* HOW TO COMPLETE THIS TASK
Return every line of the data below, exactly.

Items listed in a dataset
(* ===== verification/Random.v ===== *)
(** * Random tokens

    providers/redis/crypto_rand_utils.go and [GenerateAuthToken]: the password
    of a Redis instance is 32 characters drawn with [rand.Int], the first one a
    letter. *)
From S2P Require Import Prelude GoBase Sdk Providers Go Interfaces Bench.
Local Open Scope Z_scope.
Local Open Scope go_scope.

(* map: providers/redis/crypto_rand_utils.go 8-8 alpha *)
Definition alpha : list ascii :=
  String.list_ascii_of_string "ABCDEFGHIJKLMNOPQRSTUVWXYZabcdefghijklmnopqrstuvwxyz".

(* map: providers/redis/crypto_rand_utils.go 11-11 numer *)
Definition numer : list ascii := String.list_ascii_of_string "0123456789".

(* map: providers/redis/redis.go 22-22 PasswordLength *)
Definition PasswordLength : Z := 32.

Section random.
Context {X : Type} `{Runtime X}.

(** The bytes are written to [password] in order, so the slice filled so far
    is the accumulator of the loop. *)
(* map: providers/redis/crypto_rand_utils.go 17-29 randChar *)
Definition randChar (len : Z) (chars : list ascii) : M X string :=
  let charsLen := Z.of_nat (length chars) in
  if len <? 0 then panic NegativeMakeLen else
  for_each (seq 0 (Z.to_nat len)) "" (λ password _,
    let! (charsIndex, err) := rand_int charsLen in
    match err with
    | Some e => panic (PanicError e)
    | None =>
        let! c := index chars (Z.to_nat charsIndex) in
        ret (password +:+ String c "")
    end).

(* map: providers/redis/crypto_rand_utils.go 13-15 RandomAlphaNum *)
Definition RandomAlphaNum (len : Z) : M X string :=
  let! first := randChar 1 alpha in
  let! rest := randChar (len - 1) (alpha ++ numer) in
  ret (first +:+ rest).

(* map: providers/redis/redis.go 584-587 GenerateAuthToken *)
Definition GenerateAuthToken : M X string := RandomAlphaNum PasswordLength.
End random.

(** What ElastiCache and the URI of the credentials need of a token. *)
Definition valid_token (s : string) : bool :=
  (String.length s =? 32)%nat && string_forallb is_alnum s &&
  match s with String c _ => is_alpha c | EmptyString => false end.

(** ** Lemmas *)

Section random_lemmas.
Context {X : Type} `{RuntimeLaws X}.

Lemma runs_randChar h len chars f :
  0 <= len → chars ≠ [] → Forall (λ c, f c = true) chars →
  runs h (randChar len chars : M X string) (λ o es h',
    es = [] ∧ h' = h ∧
    match o with
    | Ret s => String.length s = Z.to_nat len ∧ string_forallb f s = true
    | Panic p => ∃ e, p = PanicError e
    end).
Proof.
  intros Hlen Hne Hf. unfold randChar. rewrite (proj2 (Z.ltb_ge len 0)) by done.
  apply runs_for_each with
    (I := λ dn s es, es = [] ∧ String.length s = length dn ∧ string_forallb f s = true).
  - done.
  - intros dn x rest s es _ (-> & Hls & Hfs). apply runs_bind, runs_rand.
    + destruct chars; [done|]. simpl. lia.
    + intros v Hv. go_step. apply runs_index.
      destruct (chars !! Z.to_nat v) as [c|] eqn:Hc.
      * go_step. split; [done|]. rewrite string_length_app, length_app, string_forallb_app, Hls, Hfs.
        simpl. repeat split. rewrite andb_true_r. eapply Forall_lookup_1 in Hf; done.
      * apply lookup_ge_None in Hc. lia.
    + intros v e. go_step. eauto.
  - intros s es (-> & Hls & Hfs). by rewrite Hls, length_seq.
Qed.

Lemma runs_GenerateAuthToken h :
  runs h (GenerateAuthToken : M X string) (λ o es h',
    es = [] ∧ h' = h ∧
    match o with
    | Ret s => valid_token s = true
    | Panic p => ∃ e, p = PanicError e
    end).
Proof.
  unfold GenerateAuthToken, RandomAlphaNum, PasswordLength.
  apply runs_bind. eapply runs_conseq.
  { apply (runs_randChar h 1 alpha is_alpha); [lia|done|repeat constructor]. }
  intros [s|p] es h' (-> & -> & Hs); [|done].
  apply runs_bind. eapply runs_conseq.
  { apply (runs_randChar h (32 - 1) (alpha ++ numer) is_alnum); [lia|done|repeat constructor]. }
  intros [t|p] es h' (-> & -> & Ht); [|done].
  go_step. repeat split. destruct Hs as [Hls Hs], Ht as [Hlt Ht].
  unfold valid_token. rewrite string_length_app, Hls, Hlt, string_forallb_app, Ht.
  destruct s as [|c s]; [done|]. simpl in Hs. apply andb_true_iff in Hs as [Hc Hs].
  rewrite (string_forallb_impl is_alpha is_alnum (String c s)); simpl; [by rewrite Hc| |by rewrite Hc].
  unfold is_alnum. by intros d ->.
Qed.
End random_lemmas.

(** ** Properties *)

(** C38: every token [GenerateAuthToken] returns has 32 characters, all ASCII
    letters or digits, the first one a letter, whatever the random source
    yields; if the source fails, the broker panics rather than return a weaker
    token. *)
Theorem auth_token_valid {X : Type} `{RuntimeLaws X} (h : list (gmap string string)) :
  runs h (GenerateAuthToken : M X string) (λ o es h',
    es = [] ∧ h' = h ∧
    match o with
    | Ret s => valid_token s = true
    | Panic p => ∃ e, p = PanicError e
    end).
Proof. apply runs_GenerateAuthToken. Qed.

Lemma auth_token_valid_witness :
  runs [] (GenerateAuthToken : M bench string) (λ o es h',
    es = [] ∧ h' = [] ∧
    match o with
    | Ret s => valid_token s = true
    | Panic p => ∃ e, p = PanicError e
    end).
Proof. apply (auth_token_valid []). Defined.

* OUTPUT OF THE TASK
(* ===== verification/Random.v ===== *)
(** * Random tokens

    providers/redis/crypto_rand_utils.go and [GenerateAuthToken]: the password
    of a Redis instance is 32 characters drawn with [rand.Int], the first one a
    letter. *)
From S2P Require Import Prelude GoBase Sdk Providers Go Interfaces Bench.
Local Open Scope Z_scope.
Local Open Scope go_scope.

(* map: providers/redis/crypto_rand_utils.go 8-8 alpha *)
Definition alpha : list ascii :=
  String.list_ascii_of_string "ABCDEFGHIJKLMNOPQRSTUVWXYZabcdefghijklmnopqrstuvwxyz".

(* map: providers/redis/crypto_rand_utils.go 11-11 numer *)
Definition numer : list ascii := String.list_ascii_of_string "0123456789".

(* map: providers/redis/redis.go 22-22 PasswordLength *)
Definition PasswordLength : Z := 32.

Section random.
Context {X : Type} `{Runtime X}.

(** The bytes are written to [password] in order, so the slice filled so far
    is the accumulator of the loop. *)
(* map: providers/redis/crypto_rand_utils.go 17-29 randChar *)
Definition randChar (len : Z) (chars : list ascii) : M X string :=
  let charsLen := Z.of_nat (length chars) in
  if len <? 0 then panic NegativeMakeLen else
  for_each (seq 0 (Z.to_nat len)) "" (λ password _,
    let! (charsIndex, err) := rand_int charsLen in
    match err with
    | Some e => panic (PanicError e)
    | None =>
        let! c := index chars (Z.to_nat charsIndex) in
        ret (password +:+ String c "")
    end).

(* map: providers/redis/crypto_rand_utils.go 13-15 RandomAlphaNum *)
Definition RandomAlphaNum (len : Z) : M X string :=
  let! first := randChar 1 alpha in
  let! rest := randChar (len - 1) (alpha ++ numer) in
  ret (first +:+ rest).

(* map: providers/redis/redis.go 584-587 GenerateAuthToken *)
Definition GenerateAuthToken : M X string := RandomAlphaNum PasswordLength.
End random.

(** What ElastiCache and the URI of the credentials need of a token. *)
Definition valid_token (s : string) : bool :=
  (String.length s =? 32)%nat && string_forallb is_alnum s &&
  match s with String c _ => is_alpha c | EmptyString => false end.

(** ** Lemmas *)

Section random_lemmas.
Context {X : Type} `{RuntimeLaws X}.

Lemma runs_randChar h len chars f :
  0 <= len → chars ≠ [] → Forall (λ c, f c = true) chars →
  runs h (randChar len chars : M X string) (λ o es h',
    es = [] ∧ h' = h ∧
    match o with
    | Ret s => String.length s = Z.to_nat len ∧ string_forallb f s = true
    | Panic p => ∃ e, p = PanicError e
    end).
Proof.
  intros Hlen Hne Hf. unfold randChar. rewrite (proj2 (Z.ltb_ge len 0)) by done.
  apply runs_for_each with
    (I := λ dn s es, es = [] ∧ String.length s = length dn ∧ string_forallb f s = true).
  - done.
  - intros dn x rest s es _ (-> & Hls & Hfs). apply runs_bind, runs_rand.
    + destruct chars; [done|]. simpl. lia.
    + intros v Hv. go_step. apply runs_index.
      destruct (chars !! Z.to_nat v) as [c|] eqn:Hc.
      * go_step. split; [done|]. rewrite string_length_app, length_app, string_forallb_app, Hls, Hfs.
        simpl. repeat split. rewrite andb_true_r. eapply Forall_lookup_1 in Hf; done.
      * apply lookup_ge_None in Hc. lia.
    + intros v e. go_step. eauto.
  - intros s es (-> & Hls & Hfs). by rewrite Hls, length_seq.
Qed.

Lemma runs_GenerateAuthToken h :
  runs h (GenerateAuthToken : M X string) (λ o es h',
    es = [] ∧ h' = h ∧
    match o with
    | Ret s => valid_token s = true
    | Panic p => ∃ e, p = PanicError e
    end).
Proof.
  unfold GenerateAuthToken, RandomAlphaNum, PasswordLength.
  apply runs_bind. eapply runs_conseq.
  { apply (runs_randChar h 1 alpha is_alpha); [lia|done|repeat constructor]. }
  intros [s|p] es h' (-> & -> & Hs); [|done].
  apply runs_bind. eapply runs_conseq.
  { apply (runs_randChar h (32 - 1) (alpha ++ numer) is_alnum); [lia|done|repeat constructor]. }
  intros [t|p] es h' (-> & -> & Ht); [|done].
  go_step. repeat split. destruct Hs as [Hls Hs], Ht as [Hlt Ht].
  unfold valid_token. rewrite string_length_app, Hls, Hlt, string_forallb_app, Ht.
  destruct s as [|c s]; [done|]. simpl in Hs. apply andb_true_iff in Hs as [Hc Hs].
  rewrite (string_forallb_impl is_alpha is_alnum (String c s)); simpl; [by rewrite Hc| |by rewrite Hc].
  unfold is_alnum. by intros d ->.
Qed.
End random_lemmas.

(** ** Properties *)

(** C38: every token [GenerateAuthToken] returns has 32 characters, all ASCII
    letters or digits, the first one a letter, whatever the random source
    yields; if the source fails, the broker panics rather than return a weaker
    token. *)
Theorem auth_token_valid {X : Type} `{RuntimeLaws X} (h : list (gmap string string)) :
  runs h (GenerateAuthToken : M X string) (λ o es h',
    es = [] ∧ h' = h ∧
    match o with
    | Ret s => valid_token s = true
    | Panic p => ∃ e, p = PanicError e
    end).
Proof. apply runs_GenerateAuthToken. Qed.

Lemma auth_token_valid_witness :
  runs [] (GenerateAuthToken : M bench string) (λ o es h',
    es = [] ∧ h' = [] ∧
    match o with
    | Ret s => valid_token s = true
    | Panic p => ∃ e, p = PanicError e
    end).
Proof. apply (auth_token_valid []). Defined.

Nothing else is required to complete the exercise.